■ Given data
(** X21: a track that runs due south-north (all points at one longitude,
    away from the poles, where the cosine of the latitude is positive) gets a
    canvas of width 0: the aspect ratio is 0, the height [maxWidth / 0] is
    [Infinity], and the width is rescaled to [maxHeight * 0]. *)
Theorem canvas_of_south_north_track (B : Builtins) (b : Bounds) (maxWidth maxHeight : float) :
  finite (west b) -> east b = west b ->
  (0 <? north b - south b)%float = true ->
  (0 <? Math_cos B ((north b + south b) / 2 * JS.Math_PI / 180))%float = true ->
  finite (Math_cos B ((north b + south b) / 2 * JS.Math_PI / 180)) ->
  (0 <? maxWidth)%float = true -> (0 <? maxHeight)%float = true -> finite maxHeight ->
  calculateOptimalDimensions B b maxWidth maxHeight
  = {| dim_width := 0; dim_height := JS.Math_round maxHeight |}.
Proof.
  intros Hw Hew Hlat Hc Hcf Hmw Hmh Hmhf.
  rewrite Projection.calculateOptimalDimensions_cases.
  assert (Ha : aspectRatio B b = 0%float).
  { unfold aspectRatio. rewrite Hew, (sub_diag _ Hw), (mul_zero_pos _ Hc Hcf).
    now apply div_zero_pos. }
  rewrite Ha, (div_pos_zero _ Hmw), (mul_pos_zero _ Hmh Hmhf).
  unfold JS.gt. now rewrite (Degenerate.finite_below_infinity _ Hmhf).
Qed.

Lemma canvas_of_south_north_track_witness :
  calculateOptimalDimensions smallAngle (computeBounds [at_ (-1) 5; at_ 1 5]) 800 600
  = {| dim_width := 0; dim_height := JS.Math_round 600 |}.
Proof.
  apply (canvas_of_south_north_track smallAngle (computeBounds [at_ (-1) 5; at_ 1 5]) 800 600);
    (exact I || reflexivity).
Defined.

End CanvasExtras.

(** ** More on the metrics *)

Module MetricsExtras.
Import TrackUploader Notions MoreNotions FloatOrder FloatArith FloatFacts Metrics.

Lemma gainStep_nonneg gain pq : nonneg gain -> nonneg (gainStep gain pq).
Proof.
  intros Hg. unfold gainStep.
  destruct (JS.gt (JS.or_zero (elevation (snd pq))) (JS.or_zero (elevation (fst pq)))) eqn:E;
    [|exact Hg].
  apply add_nonneg; [exact Hg | now apply FloatExact.gt_sub_nonneg].
Qed.

Lemma gain_loop_nonneg l : forall gain,
  nonneg gain -> nonneg (fold_left gainStep l gain).
Proof.
  induction l as [|pq l IH]; intros gain Hg; [exact Hg|].
  simpl. now apply IH, gainStep_nonneg.
Qed.

Lemma nonneg_not_gt_zero g : nonneg g -> JS.gt g 0 = false -> g = 0%float.
Proof.
  unfold nonneg, JS.gt. rewrite FloatAxioms.ltb_spec. intros Hn Hgt.
  apply Prim2SF_inj. change (Prim2SF 0) with (S754_zero false) in *.
  destruct (Prim2SF g) as [[]|[]| |[] m e]; simpl in *;
    tauto || discriminate || reflexivity.
Qed.

(** X22: whatever the elevations are (missing, negative, infinite or NaN),
    the accumulated elevation gain is never negative and never NaN; so the
    gain is reported absent exactly when it is [0], and a reported gain is
    positive. *)
Theorem elevation_gain_not_negative (pts : list GPXPoint) :
  nonneg (accumulatedGain pts)
  /\ (0 <=? accumulatedGain pts)%float = true
  /\ (reportedGain pts = None <-> accumulatedGain pts = 0%float)
  /\ (forall g, reportedGain pts = Some g -> (0 <? g)%float = true).
Proof.
  assert (Hn : nonneg (accumulatedGain pts)).
  { rewrite accumulatedGain_loop. apply gain_loop_nonneg. exact I. }
  split; [exact Hn|]. split; [now apply Scrolling.nonneg_le|].
  unfold reportedGain. split.
  - split.
    + destruct (JS.gt (accumulatedGain pts) 0) eqn:E; [discriminate|].
      intros _. now apply nonneg_not_gt_zero.
    + intros ->. reflexivity.
  - intros g. destruct (JS.gt (accumulatedGain pts) 0) eqn:E; [|discriminate].
    intros H. inversion H; subst. exact E.
Qed.

End MetricsExtras.

(** ** More on the distance helper *)

Module DistanceExtras.
Import TrackUploader TrackToSVGConverter Notions MoreNotions FloatOrder FloatArith FloatFacts.

Lemma mul_self_nan_or_nonneg u : (u * u)%float = nan \/ nonneg (u * u)%float.
Proof.
  destruct (is_nan u) eqn:E.
  - left. apply BoundsExtras.is_nan_spec in E. apply nan_spec in E. subst u.
    apply mul_nan_l.
  - right. apply mul_self. now apply is_nan_number.
Qed.

Lemma add_nan_l x : (nan + x)%float = nan.
Proof.
  apply nan_spec. rewrite FloatAxioms.add_spec. change (Prim2SF nan) with S754_nan.
  reflexivity.
Qed.

Lemma add_nan_r x : (x + nan)%float = nan.
Proof.
  apply nan_spec. rewrite FloatAxioms.add_spec. change (Prim2SF nan) with S754_nan.
  now destruct (Prim2SF x).
Qed.

(** A Euclidean norm, as the code computes it, is NaN or not negative. *)
Lemma norm_nan_or_nonneg u v :
  PrimFloat.sqrt (u * u + v * v) = nan \/ nonneg (PrimFloat.sqrt (u * u + v * v)).
Proof.
  destruct (mul_self_nan_or_nonneg u) as [->|Hu]; [left; now rewrite add_nan_l|].
  destruct (mul_self_nan_or_nonneg v) as [->|Hv]; [left; now rewrite add_nan_r|].
  right. now apply sqrt_nonneg, add_nonneg.
Qed.

(** X23: whatever the point and the segment are, [pointToLineDistance]
    returns NaN or a number that is not negative (its sign bit is clear, so
    it is never [-0] either): it is never below [0], the start value of
    [maxDistance] in [simplifyPath]. *)
Theorem pointToLineDistance_not_negative (point lineStart lineEnd : SvgPoint) :
  (pointToLineDistance point lineStart lineEnd = nan
   \/ nonneg (pointToLineDistance point lineStart lineEnd))
  /\ JS.lt (pointToLineDistance point lineStart lineEnd) 0 = false.
Proof.
  assert (H : pointToLineDistance point lineStart lineEnd = nan
              \/ nonneg (pointToLineDistance point lineStart lineEnd)).
  { unfold pointToLineDistance, pointToLineDistance_traced.
    destruct (JS.strict_neq _ _); cbv zeta iota beta;
      (destruct (JS.lt _ _); [|destruct (JS.gt _ _)]); cbn [fst];
      apply norm_nan_or_nonneg. }
  split; [exact H|]. unfold JS.lt.
  destruct H as [->|H]; [apply lt_nan_l|].
  destruct (_ <? 0)%float eqn:E; [|reflexivity].
  exfalso. exact (le_lt_absurd _ _ (Scrolling.nonneg_le _ H) E).
Qed.

End DistanceExtras.
(** ** [build_engine] (lines 29-92)

    The local [engine] is bound by at most one branch; [return engine]
    raises [UnboundLocalError] when no branch bound it. *)
Definition build_engine (cfg : Config) (datamanager : DataManager)
    (model : Model) (optimizer : Optimizer) (scheduler : Scheduler)
  : M Engine :=
  engine <-
    (if cfg.(data).(data_is_train) then
       if (cfg.(loss).(loss_name) =? "softmax")%string then
         e <- new_engine (ImageSoftmaxEngine datamanager model optimizer
           {| sx_scheduler := scheduler;
              sx_use_gpu := cfg.(use_gpu);
              sx_label_smooth := cfg.(loss).(loss_softmax).(softmax_label_smooth) |}) ;;
         ret (Some e)
       else if (cfg.(loss).(loss_name) =? "triplet")%string then
         e <- new_engine (ImageTripletEngine datamanager model optimizer
           {| tr_margin := cfg.(loss).(loss_triplet).(triplet_margin);
              tr_weight_t := cfg.(loss).(loss_triplet).(triplet_weight_t);
              tr_weight_x := cfg.(loss).(loss_triplet).(triplet_weight_x);
              tr_scheduler := scheduler;
              tr_use_gpu := cfg.(use_gpu);
              tr_metric := cfg.(loss).(loss_triplet).(triplet_metric);
              tr_label_smooth := cfg.(loss).(loss_softmax).(softmax_label_smooth);
              tr_ranked_loss := cfg.(loss).(loss_triplet).(triplet_ranked_loss);
              tr_ms_loss := cfg.(loss).(loss_triplet).(triplet_ms_loss) |}) ;;
         ret (Some e)
       else if (cfg.(loss).(loss_name) =? "center")%string then
         e <- new_engine (ImageCenterEngine datamanager model optimizer
           {| ce_margin := cfg.(loss).(loss_triplet).(triplet_margin);
              ce_weight_t := cfg.(loss).(loss_center).(center_weight_t);
              ce_weight_x := cfg.(loss).(loss_center).(center_weight_x);
              ce_weight_c := cfg.(loss).(loss_center).(center_weight_c);
              ce_scheduler := scheduler;
              ce_use_gpu := cfg.(use_gpu);
              ce_metric := cfg.(loss).(loss_triplet).(triplet_metric);
              ce_feature_dim := cfg.(loss).(loss_center).(center_feature_dim);
              ce_label_smooth := cfg.(loss).(loss_softmax).(softmax_label_smooth);
              ce_num_features := cfg.(loss).(loss_center).(center_num_features) |}) ;;
         ret (Some e)
       else if (cfg.(loss).(loss_name) =? "ohem")%string then
         e <- new_engine (ImageOHEMEngine datamanager model optimizer
           {| oh_margin := cfg.(loss).(loss_triplet).(triplet_margin);
              oh_weight_t := cfg.(loss).(loss_ohem).(ohem_weight_t);
              oh_weight_x := cfg.(loss).(loss_ohem).(ohem_weight_x);
              oh_weight_f := cfg.(loss).(loss_ohem).(ohem_weight_f);
              oh_scheduler := scheduler;
              oh_use_gpu := cfg.(use_gpu);
              oh_metric := cfg.(loss).(loss_triplet).(triplet_metric);
              oh_label_smooth := cfg.(loss).(loss_softmax).(softmax_label_smooth) |}) ;;
         ret (Some e)
       else
         ret None
     else
       e <- new_engine (InfenerceEngine datamanager model cfg.(use_gpu)) ;;
       ret (Some e)) ;;
  match engine with
  | Some e => ret e
  | None => raise (UnboundLocalError "engine")
  end.
(** * Bundle dependency resolver and transactional splitter of the FHIR loader

    A shallow embedding of [fhir-loader/load_fhir.py]: the JSON documents the
    loader walks, the Python operations it applies to them, and the resolver
    stages (reference scanner, stub synthesizer, reference map builder,
    reference rewriter, entry orderer, splitter, bundle processor).

    Conventions.
    - A value produced by [json.loads] is a [json].  A Python [dict] keeps its
      insertion order and has unique keys, so an object is an association
      list read with first-match lookup.
    - A Python [str] is a [string], one [ascii] per character.
    - An operation that can raise returns [option]: [None] is "an exception
      was raised", whatever its class.
    - The reference map, a [dict] used for membership and lookup only, is a
      [gmap string string]. *)

From Stdlib Require Import ZArith String Ascii Lia.
From stdpp Require Import base option list gmap strings sorting.

Local Open Scope Z_scope.

(** ** JSON documents *)

#[local] Unset Elimination Schemes.

Inductive json : Type :=
  | JNull
  | JBool (b : bool)
  | JNum (n : Z)
  | JStr (s : string)
  | JArr (items : list json)
  | JObj (fields : list (string * json)).

#[local] Set Elimination Schemes.

(** A number is inspected by the loader only for being zero or not, so the
    payload of [JNum] stands for integers and floats alike. *)

(** Size of a document, the measure behind the structural induction
    principle. *)
Fixpoint json_size (v : json) : nat :=
  match v with
  | JArr items => S (foldr (fun x n => json_size x + n)%nat O items)
  | JObj fields => S (foldr (fun kv n => json_size (snd kv) + n)%nat O fields)
  | _ => 1%nat
  end.

(** ** Python strings *)

(** [s.startswith(p)] *)
Definition startswith (s p : string) : bool := String.prefix p s.

(** [needle in s] *)
Fixpoint str_contains (needle s : string) : bool :=
  String.prefix needle s ||
  match s with
  | EmptyString => false
  | String _ s' => str_contains needle s'
  end.

(** [s.replace(old, new)] for a non-empty [old] (the only call sites replace
    the literal ['urn:uuid:']): occurrences are replaced left to right and do
    not overlap.  [skip] counts the characters of a matched occurrence that
    are still to be dropped. *)
Fixpoint replace_from (old new : string) (skip : nat) (s : string) : string :=
  match s with
  | EmptyString => EmptyString
  | String c s' =>
      match skip with
      | S k => replace_from old new k s'
      | O =>
          if String.prefix old s
          then new +:+ replace_from old new (Nat.pred (String.length old)) s'
          else String c (replace_from old new O s')
      end
  end.

Definition str_replace (old new s : string) : string := replace_from old new O s.

(** [s.split(sep)] for a one-character separator: never empty. *)
Fixpoint str_split (sep : ascii) (s : string) : list string :=
  match s with
  | EmptyString => [EmptyString]
  | String c s' =>
      if Ascii.eqb c sep then EmptyString :: str_split sep s'
      else match str_split sep s' with
           | h :: t => String c h :: t
           | [] => [String c EmptyString]
           end
  end.

(** [s.split(sep, 1)]: split at the first separator only. *)
Fixpoint str_split1 (sep : ascii) (s : string) : list string :=
  match s with
  | EmptyString => [EmptyString]
  | String c s' =>
      if Ascii.eqb c sep then [EmptyString; s']
      else match str_split1 sep s' with
           | h :: t => String c h :: t
           | [] => [String c EmptyString]
           end
  end.

(** [l[-1]] on a list of strings known to be non-empty. *)
Definition last_segment (l : list string) : string := List.last l EmptyString.

(** [s[-n:]]: the last [n] characters, the whole string when it is shorter. *)
Definition str_last (n : nat) (s : string) : string :=
  substring (String.length s - n) n s.

(** ** Python operations on JSON values *)

(** First-match lookup in the field list of an object. *)
Fixpoint assoc (k : string) (fields : list (string * json)) : option json :=
  match fields with
  | [] => None
  | (k', v) :: rest => if String.eqb k k' then Some v else assoc k rest
  end.

(** [obj.get(k, dflt)]: only a [dict] has a [get] method. *)
Definition py_get (obj : json) (k : string) (dflt : json) : option json :=
  match obj with
  | JObj fields => Some (default dflt (assoc k fields))
  | _ => None
  end.

(** [obj[k]] for a string key: a missing key raises. *)
Definition py_getitem (obj : json) (k : string) : option json :=
  match obj with
  | JObj fields => assoc k fields
  | _ => None
  end.

(** [d[k] = v] on a [dict]: an existing key keeps its position. *)
Fixpoint set_field (k : string) (v : json) (fields : list (string * json))
  : list (string * json) :=
  match fields with
  | [] => [(k, v)]
  | (k', v') :: rest =>
      if String.eqb k k' then (k', v) :: rest else (k', v') :: set_field k v rest
  end.

Definition py_setitem (obj : json) (k : string) (v : json) : option json :=
  match obj with
  | JObj fields => Some (JObj (set_field k v fields))
  | JArr _ => None
  | _ => None
  end.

■ Required action
Beginning with the line that has "list read with first-match lookup." and ending with the line that has "(** ** JSON documents *)", set down the lines above exactly and include no others.

■ Task result
      list read with first-match lookup.
    - A Python [str] is a [string], one [ascii] per character.
    - An operation that can raise returns [option]: [None] is "an exception
      was raised", whatever its class.
    - The reference map, a [dict] used for membership and lookup only, is a
      [gmap string string]. *)

From Stdlib Require Import ZArith String Ascii Lia.
From stdpp Require Import base option list gmap strings sorting.

Local Open Scope Z_scope.

(** ** JSON documents *)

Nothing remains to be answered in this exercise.